Input data:
○ ○ ○ ○
(** The observer reports only what has happened for good. Let it run any number of
    passes, whatever the store lists and whatever the node answers, as long as an answer
    about an account is its content at some moment of the gate's (finalized) history.
    Then for every report it sends, accepted or not, the claim, cancellation or refund it
    names occurred exactly once in the history, the alternative did not, and that stays so
    in every continuation; and the transaction it names is the address of the marker or a
    transaction that passed the test [creates_marker]. *)
Theorem observed_reports_true s0 evs s' n r o t x id evs2 s2 :
  reads_history s0 evs s' -> run pid chain_id n fresh_observer 0%nat = (r, o, t) -> x ∈ ob_sightings o ->
  hex32 (sy_id x) = Some id -> marker_isolated pid Destination id -> marker_isolated pid Source id ->
  unmarked pid Destination id s0 -> unmarked pid Source id s0 -> history pid s' evs2 s2 ->
  happened (sy_what x) id (evs ++ evs2) /\
  names_tx pid (marker_account pid (side_for (sy_what x)) id) (side_for (sy_what x)) (sy_tx x).
Proof.
  intros Hr Hrun Hx Hid Hd Hs H0d H0s H2.
  destruct (wp_run _ _ _ _ _ _ _ (run_seen pid chain_id n fresh_observer (Forall_nil_2 _)) Hrun) as [_ Hall].
  rewrite Forall_forall in Hall. destruct (Hall _ Hx) as (side & i & t' & a & Hid' & Hacc & Hterm & Htx).
  rewrite Hid in Hid'. injection Hid' as <-. destruct (Hr _ _ _ Hacc) as (pre & post & s1 & -> & Hpre & Hpost & ->).
  assert (marker_isolated pid side id /\ unmarked pid side id s0) as [Hiso H0] by by destruct side.
  destruct (terminal_happened _ pid_not_spl _ _ _ _ _ _ Hiso H0 Hpre Hterm) as [-> Hh].
  split; [|done]. rewrite <- app_assoc. eapply happened_final; [done..|]. by eapply history_app.
Qed.

(** One accepted report per transfer. While an id is in the queues the store lists, the
    observer never reports a state of it again once the store has accepted that report,
    however many passes it makes; an answer that was lost or refused is not taken for an
    acceptance (the next theorem: it is tried again). *)
Theorem reported_once i n r o t pre x post :
  (forall queue, queues_of queue -> i ∈ queue_ids queue) ->
  run pid chain_id n fresh_observer 0%nat = (r, o, t) -> ob_sightings o = pre ++ x :: post ->
  to_ascii_lowercase (sy_id x) = i -> sy_answer x = Ok tt -> Forall (fun y => key_of y <> key_of x) post.
Proof.
  intros Hq Hrun E Hi Hok. assert (settled i fresh_observer) as Hs by (intros p y q E'; by destruct p).
  destruct (wp_run _ _ _ _ _ _ _ (run_keeps pid chain_id (settled i) n fresh_observer
    (fun _ rec o1 o2 _ _ H1 H2 => settled_note pid i rec o1 o2 H1 H2)
    (fun queue o1 Hqu H1 => settled_retain i queue o1 (Hq _ Hqu) H1) Hs) Hrun) as [_ H].
  by destruct (H _ _ _ E Hi Hok).
Qed.

(** Remembered only what was accepted. *)
Definition backed (o : Observer) : Prop :=
  forall k, k ∈ ob_reported o -> exists x, x ∈ ob_sightings o /\ sighted_ok x /\ key_of x = k.
Lemma backed_note rec o o' : backed o -> reported_one pid rec o o' -> backed o'.
Proof.
  intros Hb [->|(w & tx & a & _ & _ & ->)]; [done|]. intros k Hk. rewrite note_sightings. cbn in Hk.
  destruct a as [[]|].
  - unfold accepted in Hk. apply elem_of_union in Hk as [->%elem_of_singleton|Hk].
    + eexists. split; [apply elem_of_app; right; by left|done].
    + destruct (Hb _ Hk) as (x & Hx & ?). exists x. split; [apply elem_of_app; by left|done].
  - destruct (Hb _ Hk) as (x & Hx & ?). exists x. split; [apply elem_of_app; by left|done].
Qed.
Lemma backed_retain q o : backed o -> backed (on_reported (retain_in_queue q) o).
Proof. intros Hb k Hk. apply Hb. cbn in Hk. unfold retain_in_queue in Hk. by apply elem_of_filter in Hk as [_ ?]. Qed.

Section Eventually.
Variables (rec : SubmissionRecord) (what : Terminal) (id : hash32).
Hypothesis rec_id : hex32 (rec_submission_id rec) = Some id.
Hypothesis rec_side : side_of rec chain_id = Some (side_for what).
Hypothesis shown : forall t, exists a, sn_account t (marker_account pid (side_for what) id) = Ok a /\
  terminal_on (side_for what) (account_view pid <$> a) = Some what.
Hypothesis taken : forall t tx, on_report t (observed_report (rec_submission_id rec) what tx) = Ok tt.
Abbreviation key := (to_ascii_lowercase (rec_submission_id rec), what).

Lemma observe_reports o : wp (observe pid chain_id rec) (fun r o' => r = Ok tt /\ key ∈ ob_reported o') o.
Proof.
  unfold observe. rewrite rec_side, rec_id. apply wp_bind, wp_ask. intros t.
  destruct (shown t) as (a & Ha & Hw). rewrite Ha, Hw. apply wp_bind, wp_get. unfold already.
  destruct (bool_decide (key ∈ ob_reported o)) eqn:Hal.
  - apply bool_decide_eq_true in Hal. by apply wp_ret.
  - apply wp_bind. eapply wp_mono; [apply marker_tx_spec|]. intros r o' [-> (tx & -> & _)].
    apply wp_bind, wp_ask. intros t'. rewrite taken. apply wp_modify. split; [done|]. cbn. unfold accepted. set_solver.
Qed.
Lemma pass_reports queue o : rec ∈ queue ->
  wp (mapM (observe pid chain_id) queue) (fun r o' => is_Ok r /\ key ∈ ob_reported o') o.
Proof.
  revert o. induction queue as [|rec' queue IH]; intros o Hin; [by apply elem_of_nil in Hin|]. cbn.
  assert (forall o, key ∈ ob_reported o ->
    wp (mapM (observe pid chain_id) queue) (fun r o' => is_Ok r /\ key ∈ ob_reported o') o) as Hkeep.
  { intros o1 Ho1. apply (observe_all pid chain_id (fun o => key ∈ ob_reported o)); [|done].
    intros r' o2 o3 _ H2 [->|(w & tx & a & _ & _ & ->)]; [done|]. cbn. destruct a; [|done].
    unfold accepted. apply elem_of_union. by right. }
  apply elem_of_cons in Hin as [<-|Hin].
  - apply wp_bind. eapply wp_mono; [apply observe_reports|]. intros r o1 [-> H1].
    apply wp_bind. eapply wp_mono; [by apply Hkeep|]. intros r o2 [[l ->] H2]. apply wp_ret. split; [by eexists|done].
  - apply wp_bind. eapply wp_mono; [apply observe_spec|]. intros r o1 [-> _].
    apply wp_bind. eapply wp_mono; [by apply IH|]. intros r o2 [[l ->] H2]. apply wp_ret. split; [by eexists|done].
Qed.
Hypothesis listed : forall t t', exists claims refunds, sn_pending_claims t = Ok claims /\
  sn_pending_refunds t' = Ok refunds /\ rec ∈ claims ++ refunds.
Lemma tick_reports o : wp (tick pid chain_id) (fun r o' => r = Ok tt /\ key ∈ ob_reported o') o.
Proof.
  apply wp_bind, wp_ask. intros t. destruct (listed t t) as (claims & _ & Hc & _). rewrite Hc. apply wp_bind, wp_try.
  apply wp_bind, wp_ask. intros t'. destruct (listed t t') as (claims' & refunds & Hc' & Hr & Hin).
  rewrite Hc in Hc'. injection Hc' as <-. rewrite Hr. apply wp_bind, wp_try, wp_bind, wp_modify, wp_bind.
  eapply wp_mono; [by apply pass_reports|]. intros r o' [[l ->] H]. by apply wp_ret.
Qed.
Lemma run_reports n o : wp (run pid chain_id (S n)) (fun r o' => r = Ok tt /\ key ∈ ob_reported o') o.
Proof.
  revert o. induction n as [|n IH]; intros o; change (run pid chain_id (S ?m)) with
    (attempt (E' := unit) (tick pid chain_id) ≫= fun _ => run pid chain_id m);
    apply wp_bind, wp_attempt; (eapply wp_mono; [apply tick_reports|]); intros r o' [-> H]; [by apply wp_ret|apply IH].
Qed.
End Eventually.

(** What has happened is reported. If an id was claimed, cancelled or refunded in a
    history of the gate that started without its marker, then a restarted observer whose
    node shows the marker as it is after that history, and whose store lists a record of
    the id on the side concerned and takes the report, gets the report of exactly that
    state accepted in its first pass, whatever else is in the queues and whatever the
    search for the transaction meets. *)
Theorem terminal_gets_reported s0 evs s' what id rec n r o t :
  marker_isolated pid (side_for what) id -> unmarked pid (side_for what) id s0 -> history pid s0 evs s' ->
  happened what id evs -> hex32 (rec_submission_id rec) = Some id -> side_of rec chain_id = Some (side_for what) ->
  (forall t, let k := marker_account pid (side_for what) id in sn_account t k = Ok (accts s' !! k)) ->
  (forall t t', exists claims refunds, sn_pending_claims t = Ok claims /\ sn_pending_refunds t' = Ok refunds /\
     rec ∈ claims ++ refunds) ->
  (forall t tx, on_report t (observed_report (rec_submission_id rec) what tx) = Ok tt) ->
  run pid chain_id (S n) fresh_observer 0%nat = (r, o, t) ->
  r = Ok tt /\ exists x, x ∈ ob_sightings o /\ sy_answer x = Ok tt /\ sy_what x = what /\
    to_ascii_lowercase (sy_id x) = to_ascii_lowercase (rec_submission_id rec).
Proof.
  intros Hiso H0 Hh Hw Hid Hside Hread Hlist Htake Hrun.
  pose proof (happened_terminal pid pid_not_spl _ _ _ _ _ Hiso H0 Hh Hw) as Hterm.
  assert (forall t, exists a, sn_account t (marker_account pid (side_for what) id) = Ok a /\
    terminal_on (side_for what) (account_view pid <$> a) = Some what) as Hshown by (intros t'; eexists; split; [apply Hread|done]).
  destruct (wp_run _ _ _ _ _ _ _ (run_reports rec what id Hid Hside Hshown Htake Hlist n fresh_observer) Hrun) as [-> Hin].
  split; [done|].
  destruct (wp_run _ _ _ _ _ _ _ (run_keeps pid chain_id backed (S n) fresh_observer
    (fun _ rec o1 o2 _ _ H1 H2 => backed_note rec o1 o2 H1 H2) (fun q o1 _ H1 => backed_retain _ o1 H1)
    (fun k H => False_ind _ (not_elem_of_empty k H))) Hrun) as [_ Hb].
  destruct (Hb _ Hin) as (x & Hx & Hok & [= H1 H2]). by exists x.
Qed.
End Observed.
○ ○ ○ ○
What you have to do:
Your answer should consist of the lines from the line with "(fun _ rec o1 o2 _ _ H1 H2 => backed_note" through the last line of the data, set down exactly, both included.

Exercise output:
    (fun _ rec o1 o2 _ _ H1 H2 => backed_note rec o1 o2 H1 H2) (fun q o1 _ H1 => backed_retain _ o1 H1)
    (fun k H => False_ind _ (not_elem_of_empty k H))) Hrun) as [_ Hb].
  destruct (Hb _ Hin) as (x & Hx & Hok & [= H1 H2]). by exists x.
Qed.
End Observed.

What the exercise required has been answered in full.